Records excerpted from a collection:
● ● ● ● ● ● ●

Definition tx_ok (t : RawTx) : Prop :=
  len (version t) = 4 /\
  inputs t <> [] /\ is_u64 (len (inputs t)) /\ Forall input_ok (inputs t) /\
  outputs t <> [] /\ is_u64 (len (outputs t)) /\ Forall output_ok (outputs t) /\
  len (lockTime t) = 4.

Lemma appendCompactSize_pos v : 1 <= len (appendCompactSize [] v).
Proof.
  rewrite appendCompactSize_le. pose proof (len_nonneg (le_split 2 v)).
  pose proof (len_nonneg (le_split 4 v)). pose proof (len_nonneg (le_split 8 v)).
  zcases; rewrite ?app_nil_l, len_cons, ?len_nil; lia.
Qed.

Lemma reads_script :
  reads skipWireScript (fun _ bs => exists s, is_u64 (len s) /\ bs = script_bytes s).
Proof.
  unfold skipWireScript. eapply reads_iff; cycle 1.
  - eapply reads_bind; [apply reads_compactSize|]. intros n ? [Hn _].
    apply (reads_remaining_guard (fun k => k <? n)).
    + eapply reads_bind; [apply reads_bytes, Hn|]. intros. apply reads_ret.
    + intros [] b k (s & b1 & b2 & -> & (-> & Hl) & _) Hk. rewrite len_app in Hk.
      pose proof (len_nonneg b2). apply Z.ltb_ge. lia.
  - intros [] bs. split.
    + intros (n & b1 & b2 & -> & [Hn ->] & s & b3 & b4 & -> & (-> & <-) & _ & ->).
      exists b3. by rewrite app_nil_r.
    + intros (s & Hs & ->). exists (len s), (appendCompactSize [] (len s)), s.
      split_and!; [done|done|]. exists s, s, []. by rewrite app_nil_r.
Qed.

Lemma reads_input :
  reads skipRawTransactionInput (fun _ bs => exists i, input_ok i /\ bs = input_bytes i).
Proof.
  unfold skipRawTransactionInput. eapply reads_iff; cycle 1.
  - eapply reads_bind; [by apply reads_bytes|]. intros o ? _.
    eapply reads_bind; [apply reads_script|]. intros ? ? _.
    eapply reads_bind; [by apply reads_bytes|]. intros ? ? _. apply reads_ret.
  - intros [] bs. split.
    + intros (o & b1 & b2 & -> & (-> & Ho) & [] & b3 & b4 & -> & (s & Hs & ->) & q & b5 & b6 & -> &
        (-> & Hq) & _ & ->). exists (mkRawInput b1 s b5). by rewrite app_nil_r.
    + intros ([o s q] & (Ho & Hs & Hq) & ->). unfold input_bytes; simpl in *.
      eexists o, o, _. split_and!; [done|done|done|].
      eexists tt, _, q. split_and!; [done|by eexists|]. exists q, q, []. by rewrite app_nil_r.
Qed.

● ● ● ● ● ● ●

### WORK TO BE COMPLETED
What must be returned is only the number of lines in the records that hold the word "unfold".

### RESULT OF THE TASK
3